Il me l'a dit, et il ne tient qu'à vous de devenir l'un des Quarante, ce qui est plus flatteur, après tout, que d'être l'un des sept cent cinquante. Nos discours seront depuis longtemps oubliés, que l'on se souviendra encore de vos comédies. Le vrai Courage surtout,-j'aurai celui de vous le dire en face, est tout uniment un chef-d'œuvre.

M. GLAIS-BIZOIN.

Tillancourt, vous allez trop loin.

M. DE TILLANCOURT.

Oui, un chef-d'œuvre! Cinq ans se sont écoulés depuis que j'ai vu jouer votre pièce, à Genève,c'était en 1866,-et je me rappelle encore les noms de tous les personnages: le général de SaintPotain, l'amiral de Saint-Potain, le capitaine de Saint-Potain, Valentin de Saint-Potain et Clorinde de Saint-Potain. Rien que des Saint-Potain. Vous avez observé, non-seulement les unités de temps, de lieu et d'intérêt, mais encore l'unité de famille. Aux trois unités, si audacieusement foulées aux pieds par Victor Hugo et son école, vous en avez ajouté une quatrième! Vous êtes le dernier des classiques, ô Bizoin!

M. GLAIS-BIZOIN.

Je ne sais si vous pensez comme moi, Tillancourt; mais je n'ai jamais compris que l'on pût nier l'infaillibilité...

M. DE TILLANCOURT.

Comment, Glais-Bizoin, vous êtes infaillibiliste? Vous !
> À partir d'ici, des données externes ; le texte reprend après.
(** On scores the result is within [2^-52] of [1 - score / c], where [c]
    is the value of [math.sqrt(2)]. *)
Lemma relevance_score_fn_accuracy (score : spec_float) :
  is_score score = true ->
  1 - B2Q score / B2Q (math_sqrt float_2) - pow2 (-52)
    <= B2Q (relevance_score_fn score) /\
  B2Q (relevance_score_fn score)
    <= 1 - B2Q score / B2Q (math_sqrt float_2) + pow2 (-52).
Proof.
  intros Hs. unfold is_score in Hs.
  apply andb_true_iff in Hs. destruct Hs as [Hs Hle].
  apply andb_true_iff in Hs. destruct Hs as [Hv H0].
  assert (V : finite_valid score).
  { destruct score as [s | [|] | | s m e]; try exact I; try discriminate H0.
    - revert Hle. rewrite sqrt_2_value. discriminate.
    - exact Hv. }
  apply (SFleb_value float_0 score I V) in H0.
  apply (SFleb_value score (math_sqrt float_2) V finite_valid_sqrt_2) in Hle.
  change (B2Q float_0) with 0 in H0.
  destruct B2Q_sqrt_2_bounds as [C1 C2].
  set (C := B2Q (math_sqrt float_2)) in *. set (X := B2Q score) in *.
  pose proof (SFdiv_sqrt_2 score V) as Dq. fold C X in Dq.
  pose proof (relevance_score_fn_finite score V) as Df.
  set (q := B2Q (SFdiv 53 1024 score (math_sqrt float_2))) in *.
  assert (Q0 : 0 <= X / C).
  { apply Qle_shift_div_l; lra. }
  assert (Q1 : X / C <= 1).
  { apply Qle_shift_div_r; lra. }
  destruct (rounds_from_error _ _ Dq) as [E1 E2]; [lra | lra |]. fold q in E1, E2.
  (* the quotient itself stays between 0 and 1 *)
  assert (Hq0 : 0 <= q).
  { pose proof (SFdiv_sqrt_2_mono float_0 score I V) as M. fold q in M.
    apply M. exact H0. }
  assert (Hq1 : q <= 1).
  { pose proof (SFdiv_sqrt_2_mono score (math_sqrt float_2) V finite_valid_sqrt_2 Hle) as M.
    fold q in M. rewrite SFdiv_sqrt_2_self, B2Q_float_1 in M. exact M. }
  destruct (rounds_from_error _ _ Df) as [F1 F2]; [lra | lra |].
  assert (P : pow2 (-52) == 2 * pow2 (-53)) by reflexivity.
  rewrite P. split; lra.
Qed.

End Accuracy.

(** C9, the claim as stated fails: [0.0] and [1e-17] are two distance
    scores, the first strictly below the second, and [relevance_score_fn]
    returns [1.0] for both. So the function is not strictly decreasing, and
    its result at [1e-17] is not [1 - 1e-17/sqrt(2)], which is below 1. *)
Lemma relevance_score_fn_not_strict_counterexample :
  is_score float_0 = true /\ is_score float_1e_17 = true /\
  SFltb float_0 float_1e_17 = true /\
  relevance_score_fn float_0 = float_1 /\
  relevance_score_fn float_1e_17 = float_1 /\
  SFltb (relevance_score_fn float_1e_17) (relevance_score_fn float_0) = false.
Proof. vm_compute. repeat split. Qed.

(** C9, amended. [relevance_score_fn(score)] is the binary64 result of
    [1.0 - score / math.sqrt(2)], each operation rounded to nearest even.
    Score [0.0] maps to [1.0] and score [math.sqrt(2)] maps to [0.0]. The
    value [c] of [math.sqrt(2)] is the float just above the square root of
    2: [(c - 2^-52)^2 < 2 < c^2]. For every binary64 score with
    [0 <= score <= math.sqrt(2)] the result lies between [0.0] and [1.0]
    and is within [2^-52] of the exact value of [1 - score / c]. The
    function is non-increasing, not strictly decreasing, on all binary64
    values: [x <= y] implies that the result for [y] is at most the result
    for [x]. *)
Theorem relevance_score_fn_range_and_order :
  (relevance_score_fn float_0 = float_1 /\
   relevance_score_fn (math_sqrt float_2) = float_0) /\
  ((B2Q (math_sqrt float_2) - pow2 (-52)) * (B2Q (math_sqrt float_2) - pow2 (-52)) < 2
   /\ 2 < B2Q (math_sqrt float_2) * B2Q (math_sqrt float_2))%Q /\
  (forall score : spec_float,
      is_score score = true ->
      SFleb float_0 (relevance_score_fn score) = true /\
      SFleb (relevance_score_fn score) float_1 = true /\
      (1 - B2Q score / B2Q (math_sqrt float_2) - pow2 (-52)
         <= B2Q (relevance_score_fn score))%Q /\
      (B2Q (relevance_score_fn score)
         <= 1 - B2Q score / B2Q (math_sqrt float_2) + pow2 (-52))%Q) /\
  (forall x y : spec_float,
      valid_binary 53 1024 x = true -> valid_binary 53 1024 y = true ->
      SFleb x y = true ->
      SFleb (relevance_score_fn y) (relevance_score_fn x) = true).
Proof.
  assert (E0 : relevance_score_fn float_0 = float_1) by (vm_compute; reflexivity).
  assert (E2 : relevance_score_fn (math_sqrt float_2) = float_0)
    by (vm_compute; reflexivity).
  split; [split; assumption |]. split; [exact math_sqrt_2_accuracy |]. split.
  - intros score Hs.
    destruct (relevance_score_fn_accuracy score Hs) as [A1 A2].
    unfold is_score in Hs.
    apply andb_true_iff in Hs. destruct Hs as [Hs Hle].
    apply andb_true_iff in Hs. destruct Hs as [Hv H0].
    split; [| split; [| split; assumption]].
    + rewrite <- E2. apply relevance_score_fn_order; [exact Hv | reflexivity | exact Hle].
    + rewrite <- E0. apply relevance_score_fn_order; [reflexivity | exact Hv | exact H0].
  - exact relevance_score_fn_order.
Qed.

(** Witness of C9: the score [1e-17] and the pair [1e-17 <= 2.0]. *)
Lemma relevance_score_fn_range_and_order_witness :
  is_score float_1e_17 = true /\
  SFleb float_0 (relevance_score_fn float_1e_17) = true /\
  SFleb (relevance_score_fn float_1e_17) float_1 = true /\
  valid_binary 53 1024 float_1e_17 = true /\ valid_binary 53 1024 float_2 = true /\
  SFleb float_1e_17 float_2 = true /\
  SFleb (relevance_score_fn float_2) (relevance_score_fn float_1e_17) = true.
Proof.
  destruct relevance_score_fn_range_and_order as (_ & _ & Hrange & Horder).
  split; [vm_compute; reflexivity |].
  destruct (Hrange float_1e_17 eq_refl) as (H0 & H1 & _).
  split; [exact H0 |]. split; [exact H1 |].
  split; [vm_compute; reflexivity |]. split; [vm_compute; reflexivity |].
  split; [vm_compute; reflexivity |].
  exact (Horder float_1e_17 float_2 eq_refl eq_refl eq_refl).
Defined.


(** * More on the speaker schedule *)

Section ScheduleArithmetic.

Lemma step_parity (step : Z) : step mod 2 = 0 \/ step mod 2 = 1.
Proof. pose proof (Z.mod_pos_bound step 2). lia. Qed.

Lemma odd_half (q : Z) : (2 * q + 1) mod 2 = 1 /\ (2 * q + 1) / 2 = q.
Proof.
  split.
  - rewrite Z.add_comm, Z.mul_comm, Z_mod_plus_full. reflexivity.
  - rewrite Z.add_comm, Z.mul_comm, Z_div_plus_full by discriminate.
    reflexivity.
Qed.

Lemma odd_shape (step : Z) : step mod 2 = 1 -> step = 2 * (step / 2) + 1.
Proof. intros H. pose proof (Z.div_mod step 2). lia. Qed.

(** Among [m] consecutive integers starting at [q0], the one with
    remainder [k] modulo [m]. *)
Lemma residue_in_window (m q0 k : Z) :
  0 < m -> 0 <= k < m ->
  let q := q0 + (k - q0) mod m in
  q0 <= q < q0 + m /\ q mod m = k.
Proof.
  intros Hm Hk q. subst q.
  pose proof (Z.mod_pos_bound (k - q0) m Hm) as Hb.
  split; [lia |].
  rewrite Z.add_mod_idemp_r by lia.
  replace (q0 + (k - q0)) with k by lia.
  apply Z.mod_small. exact Hk.
Qed.

Lemma residue_unique_in_window (m q0 q q' : Z) :
  0 < m ->
  q0 <= q < q0 + m -> q0 <= q' < q0 + m ->
  q mod m = q' mod m -> q = q'.
Proof.
  intros Hm Hq Hq' E.
  pose proof (Z.div_mod q m) as D. pose proof (Z.div_mod q' m) as D'.
  assert (Hd : q - q' = m * (q / m - q' / m)) by lia.
  assert (Hz : q / m - q' / m = 0) by nia.
  rewrite Hz in Hd. lia.
Qed.

End ScheduleArithmetic.

(** X1. [select_next_speaker] raises in exactly one situation: a list of
    one agent and an odd step, where the divisor [len(agents) - 1] is zero;
    the exception is [ZeroDivisionError]. In every other case, the empty
    list included, it returns an integer. *)
Theorem select_next_speaker_raises_iff :
  forall (step : Z) (agents : list ref) (e : exn),
    select_next_speaker step agents = Raise e <->
    e = ZeroDivisionError /\ len agents = 1 /\ step mod 2 = 1.
Proof.
  intros step agents e. split.
  - intros H. destruct (step_parity step) as [He | Ho].
    + rewrite select_even in H by assumption. discriminate.
    + destruct (Z.eq_dec (len agents) 1) as [H1 | H1].
      * rewrite select_odd_alone in H by lia. now inversion H.
      * rewrite select_odd in H by lia. discriminate.
  - intros (-> & H1 & Ho). apply select_odd_alone; lia.
Qed.

(** Witness of X1: one agent, step 3. *)
Lemma select_next_speaker_raises_iff_witness :
  select_next_speaker 3 [0%nat] = Raise ZeroDivisionError.
Proof.
  apply (proj2 (select_next_speaker_raises_iff 3 [0%nat] ZeroDivisionError)).
  repeat split.
Defined.

(** X2. The schedule is periodic with period [2 * (len(agents) - 1)]:
    shifting the step by that amount does not change the outcome, for
    every step, positive or negative, and every agent list. *)
Theorem select_next_speaker_periodic :
  forall (step : Z) (agents : list ref),
    select_next_speaker (step + 2 * (len agents - 1)) agents =
    select_next_speaker step agents.
Proof.
  intros step agents. set (m := len agents - 1).
  assert (Hp : (step + 2 * m) mod 2 = step mod 2)
    by (rewrite (Z.mul_comm 2 m); apply Z_mod_plus_full).
  destruct (step_parity step) as [He | Ho].
  - rewrite !select_even; congruence.
  - destruct (Z.eq_dec m 0) as [H0 | Hm].
    + rewrite H0, Z.mul_0_r, Z.add_0_r. reflexivity.
    + rewrite !select_odd by (fold m; lia). fold m. do 2 f_equal.
      rewrite (Z.mul_comm 2 m), Z_div_plus_full by discriminate.
      rewrite <- (Z.mul_1_l m) at 1. apply Z_mod_plus_full.
Qed.

(** X3. With at least two agents, index 0 (the storyteller) is selected
    at the even steps and only there: every odd step selects one of the
    other agents, so the storyteller speaks at every second step. *)
Theorem select_next_speaker_storyteller_iff_even :
  forall (step : Z) (agents : list ref),
    2 <= len agents ->
    (select_next_speaker step agents = Return 0 <-> step mod 2 = 0).
Proof.
  intros step agents Hn. split.
  - intros H. destruct (step_parity step) as [He | Ho]; [assumption |].
    rewrite select_odd in H by lia. inversion H as [E].
    pose proof (Z.mod_pos_bound (step / 2) (len agents - 1)). lia.
  - apply select_even.
Qed.

(** Witness of X3 on four agents. *)
Lemma select_next_speaker_storyteller_iff_even_witness :
  2 <= len [0; 1; 2; 3]%nat /\
  select_next_speaker 6 [0; 1; 2; 3]%nat = Return 0.
Proof.
  assert (H : 2 <= len [0; 1; 2; 3]%nat) by (vm_compute; discriminate).
  split; [exact H |].
  apply (proj2 (select_next_speaker_storyteller_iff_even 6 [0; 1; 2; 3]%nat H)).
  reflexivity.
Defined.

(** X4. With at least two agents, the turns of the other agents go round:
    when an odd step selects index [i], the next odd step selects
    [i mod (len(agents) - 1) + 1], the following agent, and after the last
    agent the first one again. *)
Theorem select_next_speaker_next_character :
  forall (step : Z) (agents : list ref) (i : Z),
    2 <= len agents ->
    step mod 2 = 1 ->
    select_next_speaker step agents = Return i ->
    select_next_speaker (step + 2) agents =
    Return (i mod (len agents - 1) + 1).
Proof.
  intros step agents i Hn Ho H.
  set (m := len agents - 1) in *.
  rewrite select_odd in H by (fold m; lia). fold m in H.
  inversion H as [Hi]. clear H.
  assert (Hp : (step + 2) mod 2 = 1).
  { replace (step + 2) with (step + 1 * 2) by lia.
    now rewrite Z_mod_plus_full. }
  rewrite select_odd by (fold m; lia). fold m. do 2 f_equal.
  replace (step + 2) with (step + 1 * 2) by lia.
  rewrite Z_div_plus_full by discriminate.
  pose proof (Z.mod_pos_bound (step / 2) m) as Hb.
  destruct (Z.eq_dec (step / 2 mod m + 1) m) as [Hw | Hw].
  - rewrite Hw, Z.mod_same by lia.
    rewrite <- Z.add_mod_idemp_l by lia.
    rewrite Hw. apply Z.mod_same. lia.
  - rewrite (Z.mod_small (step / 2 mod m + 1) m) by lia.
    rewrite <- Z.add_mod_idemp_l by lia.
    apply Z.mod_small. lia.
Qed.

(** Witness of X4: with three other agents, step 5 selects agent 3 and
    step 7 agent 1 again. *)
Lemma select_next_speaker_next_character_witness :
  select_next_speaker 5 [0; 1; 2; 3]%nat = Return 3 /\
  select_next_speaker (5 + 2) [0; 1; 2; 3]%nat = Return 1.
Proof.
  assert (H : 2 <= len [0; 1; 2; 3]%nat) by (vm_compute; discriminate).
  split; [reflexivity |].
  exact (select_next_speaker_next_character 5 [0; 1; 2; 3]%nat 3 H
           eq_refl eq_refl).
Defined.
Crémieux, qui l'eût dit? Fourichon, qui l'eût cru?

M. GLAIS-BIZOIN.

Je ne parle pas de l'infaillibilité du pape, à laquelle je n'ai garde de croire...

M. DE TILLANCOURT.

A la bonne heure!

M. GLAIS-BIZOIN.

Je veux parler de l'infaillibilité d'Aristote. Quand je songe qu'il s'est trouvé des gens assez fous pour la méconnaître, pour la repousser avec mépris!

M. DE TILLANCOURT.

Ce malheureux Hugo est allé jusqu'à traiter Aristote de borne! Je montai, dit-il quelque part, je montai sur la borne Aristote (1).

M. GLAIS-BIZOIN.

Le misérable! (Bas.) Il a obtenu à Paris plus de 200,000 voix, tandis que moi... (Haut.) Il s'est insurgé contre toutes les règles; il a révolutionné la langue; ses vers ont chanté la Carmagnole et dansé le Ça ira. Il a traîné dans la boue François Ier, le roi chevalier. De Marion Delorme à

(1) Les Contemplations, 1, 32.

Ruy-Blas, pas une de ses pièces où il n'ait insulté la royauté !

M. DE TILLANCOURT.

J'admire, Glais-Bizoin, comme vous voilà devenu royaliste !

M. GLAIS-BIZOIN.

Eh! non, je ne le suis point. Mais vous comprenez, Tillancourt, que si c'est un devoir d'attaquer les rois à la tribune, dans la presse ou dans la rue, au théâtre c'est bien différent. Chasser la royauté des Tuileries est une belle et grande chose; mais, sur la scène du Théâtre-Français, méconnaître le caractère sacré des princes, outrager en vers la majesté royale, quel crime abominable!... Pour moi, je l'avoue, je tiens les romantiques pour mes pires ennemis, et, s'il faut vous le dire, en 1830, j'en voulais beaucoup moins à Charles X pour avoir publié les Ordonnances, que pour avoir autorisé la représentation d'Hernani. Aussi, le soir de cette fameuse première représentation, comme je m'en suis donné! (Il se frotte les mains.) Ai-je sifflé, mon Dieu ! ai-je sifflé !

M. DE TILLANCOURT.

Et vous en aviez le droit, Glais-Bizoin. Y a-t-il rien, en effet, dans le théâtre de ce Victor Hugo, qui vaille votre grande scène du chien enragé : cette scène ne sortira jamais de ma mémoire. Je crois y assister encore. C'est au second acte, n'estce pas ?

M. GLAIS-BIZOIN.

Oui, mon excellent ami, acte II, scène VII.

M. DE TILLANCOURT.

Je vois encore le chien traversant le fond du théâtre. J'entends Clorinde de Saint-Potain qui s'écrie, à la cantonade : << Monsieur La Bouvardière! Ah! ciel! le chien est à ses talons! il s'accroche aux branches d'un arbre penché sur le ruisseau; l'arbre plie, Lantara le touche !... » (1)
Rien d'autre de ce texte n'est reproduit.